8) Tax advantages: Stocks held outside retirement accounts such as IRAs and 401 plans generally generate tax losses. Those losses can offset capital gains generated elsewhere. If you hold shares through a brokerage account instead of directly through mutual funds, you don't incur taxes when you sell them. You do owe taxes when you buy new ones, though.

9) Easier access: It used to be challenging to find quality dividend-paying stocks. Nowadays, many major financial websites like Yahoo Finance make finding high-yielding stocks easy. They list hundreds of names based on criteria, including payout ratio, earnings per share, and current yield.

10) Lower risk: When investing your money, you want to minimize risks. But if you're worried about losing everything because of the pandemic, then buying bonds might seem safer than putting cash into stock markets. However, bond investors face their own set of challenges. Interest rates are near a record low, which means borrowers must pay more to borrow money. That puts downward pressure on corporate profit margins. And even if things improve, the long-term outlook remains uncertain.


11) More options: In addition to traditional investment vehicles like stocks and bonds, there are other ways to put your savings to use. For example, you can take advantage of government programs designed to help people weather the crisis. Or you can lend your money to small businesses that may otherwise go under. These loans aren’t guaranteed, so you won’t get paid back unless the business succeeds. Still, they provide another way to earn extra income.

12) Less competition: As mentioned earlier, it used to be hard for individual investors to compete with large institutions. Today, however, online brokers offer lower fees and better customer service. Plus, some firms allow customers to open multiple trading accounts from one location. All this makes it easier to diversify your portfolio across different asset classes.

13) Increased transparency: We know much more about how our economy works today, thanks to technology. We also understand what's happening around us thanks to social media platforms like Twitter and Facebook. The result is increased awareness among consumers. Companies will likely respond by offering greater transparency about products and services.

14) Better returns: Many experts believe that the U.S. economy has grown steadily stronger throughout 2020. So far, that growth hasn't translated into significant increases in consumer spending. Instead, Americans have cut back on purchases while saving more money. Economists say that trend will eventually change.

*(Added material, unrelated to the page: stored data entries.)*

(* ===== verification/PackN.v ===== *)
(** * Numeric data packs (core/RCAttrPack.h, core/RCAttrPack.cpp, core/RCAttr_packN.cpp)

    A pack keeps up to 65536 values of a column and the set of its nulls, as an array or as a
    compressed buffer or both.  The array of nulls, 2048 unsigned ints, is the list of its 8192
    bytes, the least significant byte of an int first, as the processor has it: bit [i % 32] of
    int [i / 32] is bit [i % 8] of byte [i / 8].  The array of values is the list of its elements
    of the type [value_type].  A null pointer is [None].

    [junk k] is what a fresh array has, the argument [k] telling the arrays of an operation apart;
    allocation succeeds.  [BHASSERT] throws, as in the release build, where [assert] is void.
    After a failure of the bit compressor the byte behind its output is compared with a mark; the
    content of the output is not tracked there, so the comparison is left out.  So are locks,
    statistics and messages. *)

From stdpp Require Import relations.
From S2P Require Import Prelude BinTools ByteFile CprsBase QSort RangeCoder HashChain CprsDict NumFilters.
From S2P Require Import TopBitDict PartDict NumCompressor BitStream ArithCoder BitstreamCompressor.

(** ** Results *)

Inductive RCExc := DatabaseRC | InternalRC | SystemRC | AssertRC.

(** [PUndef] is an access outside an array. *)
Inductive pres (A : Type) : Type :=
| POk (a : A)
| PThrow (e : RCExc)
| PUndef.
Arguments POk {A} a.
Arguments PThrow {A} e.
Arguments PUndef {A}.
(* ===== verification/IntEncoders.v ===== *)
(** * Binary keys of integer columns (core/ColumnBinEncoder.h, core/ColumnBinEncoder.cpp)

    A column that is sorted, grouped or joined is written into rows of bytes that are compared by
    [memcmp].  Here are the encoders whose codes are integers: [EncoderInt] (prefix [Int_]) and
    those derived from it for decimals of two scales, dates and years.

    [Encode] is modelled by the [size] bytes that it writes; the secondary buffer is not used by
    these encoders.  A virtual column is the record of the methods that the encoders call, [Mit] is
    the type of the iterators.  64-bit arithmetic wraps around. *)

From S2P Require Import Prelude BinTools ByteFile QSort KeyOrder.

(** ** Types of columns *)

Inductive AttributeType :=
  | RC_STRING | RC_VARCHAR | RC_INT | RC_NUM | RC_DATE | RC_TIME | RC_BYTEINT | RC_SMALLINT | RC_BIN | RC_BYTE
  | RC_VARBYTE | RC_REAL | RC_DATETIME | RC_TIMESTAMP | RC_DATETIME_N | RC_TIMESTAMP_N | RC_TIME_N | RC_FLOAT
  | RC_YEAR | RC_MEDIUMINT | RC_BIGINT | RC_UNKNOWN.

#[export] Instance AttributeType_eq_dec : EqDecision AttributeType.
Proof. solve_decision. Defined.

Record ColumnType := mkType { ct_type : AttributeType; ct_scale : Z; ct_lookup : bool }.

Definition IsFixed (t : ColumnType) : bool :=
  match ct_type t with RC_INT | RC_BYTEINT | RC_SMALLINT | RC_MEDIUMINT | RC_BIGINT | RC_NUM => true | _ => false end.

Definition IsFloat (t : ColumnType) : bool := match ct_type t with RC_FLOAT | RC_REAL => true | _ => false end.

Definition IsString (t : ColumnType) : bool :=
  match ct_type t with RC_STRING | RC_VARCHAR | RC_BYTE | RC_VARBYTE | RC_BIN => true | _ => false end.

Definition IsDateTime (t : ColumnType) : bool :=
  match ct_type t with RC_DATE | RC_TIME | RC_YEAR | RC_DATETIME | RC_TIMESTAMP => true | _ => false end.

Definition is_type (t : ColumnType) (a : AttributeType) : bool := bool_decide (ct_type t = a).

Once consumers start feeling confident again, they'll spend more freely. This should lead to higher economic activity and more enormous profits for companies.

15) Higher interest rates: One reason why inflation isn't rising right away is that central banks haven't raised short-term borrowing costs yet. Some economists think that could happen soon. Others predict that rate hikes will continue until at least 2021. Either way, higher interest rates mean less demand for low-yielding assets like Treasury bills. That should drive up prices over time.

16) Greater stability: If history repeats itself, the next recession will hit sometime between 2022 and 2023. The Federal Reserve will probably keep its benchmark lending rate steady or slightly increase them during those years. By contrast, during previous recessions, Fed officials hiked rates sharply as part of an effort to stimulate the economy. Those moves typically led to faster price declines later on.

17) A new normal: Even though the coronavirus pandemic is still unfolding, many analysts expect it to become just another chapter in American life. They see no end in sight to the current downturn. Instead, they foresee slow but gradual improvements in the months ahead.

18) New opportunities: While most people feel anxious about the future, others see opportunities where others don't. Investors looking for bargains could find themselves well-positioned when the market rebounds.

Bottom Line

The global financial system remains fragile. But if recent trends hold, things might improve sooner than expected. And even if the worst happens, the long-term outlook looks bright.